The legal profession is filled with difficult decisions. Should a case settle or proceed to trial? Should a student contest an allegation or accept responsibility? Should an employee escalate a dispute or seek resolution? Should a client continue fighting or begin moving forward? The answers are rarely obvious.
Lawyers who lack humility sometimes become attached to their own theories. They begin defending their positions rather than evaluating them. They stop asking whether they are right and start assuming that they are. Humility creates space for better judgment because it allows a lawyer to adapt when circumstances change. It encourages curiosity instead of rigidity and reflection instead of ego. The goal of legal representation is not to prove that the lawyer is right. The goal is to help the client achieve the best possible outcome. Humility keeps that distinction clear.
One of the unexpected gifts of experience is the realization that human beings rarely fit neatly into categories. The student accused of misconduct may be struggling with pressures no one else sees. The administrator accused of unfairness may be balancing competing obligations. The employee who made a serious mistake may also be a devoted parent, a loyal friend, and an otherwise exemplary professional.
The world is full of people who are simultaneously admirable and flawed. As a lawyer, I have learned that understanding complexity does not weaken judgment; it strengthens it. The ability to see nuance allows us to make more informed decisions, offer better advice, and represent clients more effectively. Humility is what makes that perspective possible.
Perhaps the greatest misconception about humility is that it reflects uncertainty or lack of conviction. In reality, humility requires confidence. It takes confidence to admit when you are wrong, to change your mind when the facts change, to acknowledge another person's perspective without feeling threatened by it, and to continue learning after years of success.
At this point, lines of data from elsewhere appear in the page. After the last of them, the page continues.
(* ===== verification/PfsData.v ===== *)
(** * The data path of the file store

    What [pfs_read_at], [pfs_ensure_file_capacity], [pfs_write_at] and
    [pfs_update_size] promise on a well-formed disk: reads return the bytes the
    extents hold; growing keeps the file's bytes and the other files; a write
    stores the data, zeroes the gap it leaves, and changes nothing else. *)

From S2P Require Import Prelude Constants Text PfsLayout PfsDir PfsAlloc Device Pfs PfsIO.

(** A disk that holds a well-formed store. *)
Record store_wf {D} `{SectorDev D} (d : D) : Prop := {
  st_magic : pfs_magic_ok (disk_header d) = true;
  st_names : names_fit (disk_header d);
  st_alloc : alloc_wf (disk_header d)
}.

(** Growing a file may only fail for want of free sectors or of extent slots. *)
Definition can_grow (h : arr) (index : nat) (size : Z) : bool :=
  let additional := sectors_for_len size - pfs_entry_total_sectors h index in
  if additional <=? 0 then true
  else match pfs_grow_extents h (pfs_entry_extents h index) additional (Some index) with
       | Some _ => true
       | None => false
       end.

(** ** The header *)

Lemma other_extents_covered h index x :
  covered (pfs_other_extents h (Some index)) x <->
  exists j, j <> index /\ is_file h j /\ covered (pfs_entry_extents h j) x.
Proof.
  unfold pfs_other_extents, covered. split.
  - intros (e & He & Hx). apply list_elem_of_In, in_concat in He as (l & Hl & He).
    apply in_map_iff in Hl as (j & <- & Hj). apply in_seq in Hj.
    case_hyp He; [done|]. apply list_elem_of_In in He.
    apply orb_false_iff in Heqb as [Hb Hdir]. apply orb_false_iff in Hb as [Hb Hu].
    apply bool_decide_eq_false in Hb. apply negb_false_iff in Hu.
    exists j. split; [congruence|]. split; [by split; [lia|]|eauto].
  - intros (j & Hj & (Hr & Hu & Hdir) & e & He & Hx). exists e. split; [|done].
    apply list_elem_of_In, in_concat. exists (pfs_entry_extents h j).
    split; [|by apply list_elem_of_In]. apply in_map_iff. exists j. split; [|apply in_seq; lia].
    rewrite bool_decide_false by congruence. by rewrite Hu, Hdir.
Qed.

Lemma other_extents_no_wrap h index :
  alloc_wf h -> no_wrap (pfs_other_extents h (Some index)).
Proof.
  intros Hw. apply Forall_forall. intros e He. unfold pfs_other_extents in He.
  apply list_elem_of_In, in_concat in He as (l & Hl & He).
  apply in_map_iff in Hl as (j & <- & Hj). apply in_seq in Hj.
  case_hyp He; [done|]. apply orb_false_iff in Heqb as [Hb Hdir].
  apply orb_false_iff in Hb as [Hb Hu]. apply negb_false_iff in Hu.
  assert (Hc : chain PFS_DATA_START (pfs_entry_extents h j)).
  { apply (aw_chain _ Hw). by split; [lia|]. }
  apply chain_no_wrap in Hc; [|rewrite PFS_DATA_START_eq; lia].
  unfold no_wrap in Hc. rewrite Forall_forall in Hc. apply Hc. by apply list_elem_of_In.
Qed.

Lemma is_file_agree h1 h2 i : entry_agree h1 h2 i -> is_file h1 i <-> is_file h2 i.
Proof.
  intros Ha. unfold is_file.
  by rewrite (used_agree h1 h2), (is_dir_agree h1 h2) by done.
Qed.

(** The entry after [pfs_set_entry] of a grown extent list. *)
Definition grow_entry (h : arr) (index : nat) (exts : list PfsExtent) (now : Z) : arr :=
  pfs_set_entry h index (pfs_entry_name h index) (pfs_entry_size h index)
    (pfs_entry_kind h index) exts (pfs_entry_created h index) (pfs_entry_mode h index) now.

Lemma entry_name_blen h i :
  (0 <= h (pfs_entry_offset i + 1)) -> name_fits h i -> blen (pfs_entry_name h i) <= PFS_NAME_MAX.
Proof. intros H0 Hn. unfold pfs_entry_name. rewrite blen_slice; done. Qed.

Lemma names_fit_blen h i :
  header_bytes h -> names_fit h -> (i < PFS_ENTRY_COUNT)%nat ->
  blen (pfs_entry_name h i) <= PFS_NAME_MAX.
Proof.
  intros Hb Hn Hi. apply entry_name_blen; [|by apply Hn].
  apply (header_bytes_entry h i 1 Hb Hi). pfs_const. lia.
Qed.

Lemma grow_entry_fits h index exts now :
  header_bytes h -> names_fit h -> (index < PFS_ENTRY_COUNT)%nat -> is_u64 now ->
  chain PFS_DATA_START exts -> (length exts <= PFS_MAX_EXTENTS)%nat ->
  entry_fits (pfs_entry_name h index) (pfs_entry_size h index) (pfs_entry_kind h index) exts
    (pfs_entry_created h index) (pfs_entry_mode h index) now.
Proof.
  intros Hb Hn Hi Hnow Hc Hl.
  destruct (entry_fits_reread h index (pfs_entry_name h index) now) as [F1 F2 _ _ F5 F6];
    auto using names_fit_blen.
  split; try done. apply chain_no_wrap in Hc; [|rewrite PFS_DATA_START_eq; lia].
  eapply Forall_impl; [done|]. intros e (H1 & H2 & H3). unfold extent_fits, is_u32. lia.
Qed.

Section Grow.

Context (h : arr) (index : nat) (exts : list PfsExtent) (now extra : Z).
Context (Hb : header_bytes h) (Hn : names_fit h) (Hw : alloc_wf h) (Hf : is_file h index).
Context (Hnow : is_u64 now).
Context (Hg : grown (pfs_other_extents h (Some index)) (pfs_entry_extents h index) extra exts).

Let h' := grow_entry h index exts now.

Lemma grow_fits :
  entry_fits (pfs_entry_name h index) (pfs_entry_size h index) (pfs_entry_kind h index) exts
    (pfs_entry_created h index) (pfs_entry_mode h index) now.
Proof. destruct Hg, Hf. by apply grow_entry_fits. Qed.
(** Creating the file, then writing it. *)
Lemma pwrite_create d h name i data c :
  pfs_find_entry (hdr d) name = None -> sd_healthy d -> store_wf d ->
  pfs_parent_exists (hdr d) name = true -> valid_pfs_path name = true ->
  Forall is_u8 data -> blen data <= PFS_FILE_MAX ->
  header_eq h (hdr d) -> pfs_free_entry h = Some i ->
  exists d' text,
    (let* created := ns_since_boot clk in
     let* now := ns_since_boot clk in
     let* ok := write_header
       (pfs_set_entry h i name 0 PFS_KIND_FILE [] created PFS_MODE_DEFAULT_FILE now) in
     if negb ok then st_ret (say_line "pwrite: header write failed" c)
     else pwrite_data clk i data c) d = (d', say_line text c) /\
    others_hold d d' name /\ pwrite_result d d' name [] data text.
Proof using SL Hclk.
  intros Hf Hh Hw Hp Hval Hu Hl He Hfree. apply free_entry_spec in Hfree as [Hi Hused].
  destruct (clock_done clk Hclk d Hh) as (d1 & created & E1 & Hh1 & Hs1 & Hcr).
  destruct (clock_done clk Hclk d1 Hh1) as (d2 & now & E2 & Hh2 & Hs2 & Hnow).
  assert (Hs : same_disk d d2) by by transitivity d1. pose proof (store_wf_same _ _ Hs Hw) as Hw2.
  pose proof (same_disk_header _ _ Hs) as Hhd.
  assert (He2 : header_eq h (hdr d2)) by (intros k Hk; rewrite He by done; by apply same_disk_header).
  assert (Hf2 : pfs_find_entry (hdr d2) name = None)
    by by rewrite (header_eq_find _ _ _ Hhd (st_names _ Hw2)).
  assert (Hu2 : pfs_entry_used (hdr d2) i = false)
    by by rewrite <- (used_agree _ _ _ (header_eq_agree _ _ i Hi He2)).
  assert (Hdir : pfs_entry_used (hdr d2) i = true -> pfs_entry_is_dir (hdr d2) i = false) by congruence.
  assert (Hp2 : pfs_parent_exists (hdr d2) name = true)
    by by rewrite (header_eq_parent _ _ _ Hhd (st_names _ Hw2)).
  assert (Hm : is_u8 PFS_MODE_DEFAULT_FILE) by by unfold is_u8.
  destruct (emptied d2 h name i created PFS_MODE_DEFAULT_FILE now Hw2 Hh2 He2 Hi (or_intror Hf2) Hdir
    Hval Hp2 Hcr Hnow Hm) as (d3 & E3 & H3 & _).
  assert (Ho : others_hold d d3 name).
  { apply (others_trans d d2 d3); [by apply others_same|].
    apply (emptied_others d2 d3 h name i created PFS_MODE_DEFAULT_FILE now);
      solve [done|by right|apply (ss_healthy _ _ _ _ (proj1 H3))|
        apply (ss_wf _ _ _ _ (proj1 H3))]. }
  destruct (pwrite_data_result d d3 name i [] data c H3 Ho Hu Hl (or_introl Hf)) as (d' & text & E & R).
  exists d', text. unfold st_bind at 1. rewrite E1. unfold st_bind at 1. rewrite E2.
  unfold st_bind at 1. rewrite E3. by split.
Qed.

(** C8: on a working, well-formed disk, [pwrite] of a valid name that holds a file or
    is free (with its directory there) prints one message and changes no file under
    another name. "ok" means that [pread] of the name now prints exactly the data and
    leaves the disk as it is; "disk full" that the allocation really cannot grow and
    the file holds what it held; "filesystem full" that no entry is free and nothing
    changed. *)
Theorem pwrite_pread_round_trip d name old data c :
  may_hold d name old -> valid_pfs_path name = true -> Forall is_u8 data -> blen data <= PFS_FILE_MAX ->
  exists d' text,
    pfs_write clk name data c d = (d', say_line text c) /\ others_hold d d' name /\
    pwrite_result d d' name old data text /\
    (text = "ok"%string -> forall c2, exists d'',
       pfs_read name c2 d' = (d'', new_line (write_bytes data c2)) /\ same_disk d' d'').
Proof using SL Hclk.
  intros Hm Hval Hu Hl.
  assert (exists d' text, pfs_write clk name data c d = (d', say_line text c) /\ others_hold d d' name /\
    pwrite_result d d' name old data text) as (d' & text & E & Ho & R).
  2: { exists d', text. split_and!; [done|done|done|]. intros -> c2. inversion R; subst.
       by apply pfs_read_done with i. }
  unfold pfs_write. rewrite Hval. cbn [negb]. destruct (Z.ltb_spec PFS_FILE_MAX (blen data)); [lia|].
  assert (Hd : sd_healthy d /\ store_wf d /\ pfs_parent_exists (hdr d) name = true)
    by (destruct Hm as [(i & [[? ? _ ? _ _ _ _ _] _])|(_ & _ & ? & ? & ?)]; by split_and!).
  destruct Hd as (Hh & Hw & Hp).
  destruct (with_read_header_done d c Hh Hw) as (d1 & h & Hs1 & Hh1 & Hw1 & He & E). rewrite E.
  assert (Hn : names_fit h) by (rewrite He; apply Hw1). pose proof (same_disk_header _ _ Hs1) as Hhd.
  rewrite (header_eq_parent _ _ _ He Hn), (header_eq_parent _ _ _ Hhd (st_names _ Hw1)), Hp.
  rewrite (header_eq_find _ _ _ He Hn). pose proof (others_same d d1 name Hs1 Hh1) as Ho1. cbn [negb].
  destruct Hm as [[i Hi]|(Hf & -> & _)].
  - pose proof (holds_same _ _ _ _ _ Hs1 Hh1 Hi) as Hi1. pose proof Hi1 as [[_ _ _ _ Hf (Hb & _ & Hd) _ _ _] _].
    rewrite Hf, (is_dir_agree _ _ _ (header_eq_agree _ _ i Hb He)), Hd.
    apply (pwrite_data_result d d1 name i old); auto.
  - assert (Hf1 : pfs_find_entry (hdr d1) name = None)
      by by rewrite (header_eq_find _ _ _ Hhd (st_names _ Hw1)).
    rewrite Hf1. destruct (pfs_free_entry h) as [i|] eqn:Ef.
    + destruct (pwrite_create d1 h name i data c Hf1 Hh1 Hw1) as (d' & text & E' & Ho & R); try done.
      { by rewrite (header_eq_parent _ _ _ Hhd (st_names _ Hw1)). }
      exists d', text. split_and!; [done|by apply (others_trans d d1)|].
      destruct R as [i' R|i' R1 R2 R3|R1 R2]; [by apply pwrite_ok with i'| |].
      * apply pwrite_disk_full with i'; auto.
      * apply pwrite_table_full; [|by transitivity d1].
        by rewrite <- (free_entry_eq _ _ Hhd).
    + eexists _, _. split_and!; [done|done|]. apply pwrite_table_full; [|done].
      by rewrite <- (free_entry_eq _ _ Hhd), <- (free_entry_eq _ _ He).
Qed.

End Commands.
True humility is not thinking less of yourself. It is thinking less about yourself. It is recognizing that truth matters more than ego, understanding matters more than appearances, and growth matters more than being right. Confidence wins arguments. Humility prevents mistakes.
The lawyers I admire most are not the loudest, the most aggressive, or the most certain. They are the ones who remain curious. They listen carefully, ask thoughtful questions, challenge their own assumptions, and understand that every client, every dispute, and every case has something to teach them. Most importantly, they never mistake experience for omniscience.
The law changes. Facts change. People change. Circumstances change. A lawyer who believes he has mastered everything eventually stops growing. A lawyer who remains humble never does.
When I was younger, I thought the most impressive lawyers were the ones who always seemed to have the answers. The longer I practice, the more I admire lawyers who ask the best questions. Questions require curiosity. Curiosity requires humility. And humility is what keeps us open to the one thing every lawyer should seek above all else: the truth.
The law rewards preparation, skill, and perseverance. But all of those qualities begin with a simple recognition: no matter how much we know, there is always more to learn. That recognition is not a weakness. It is the foundation of wisdom.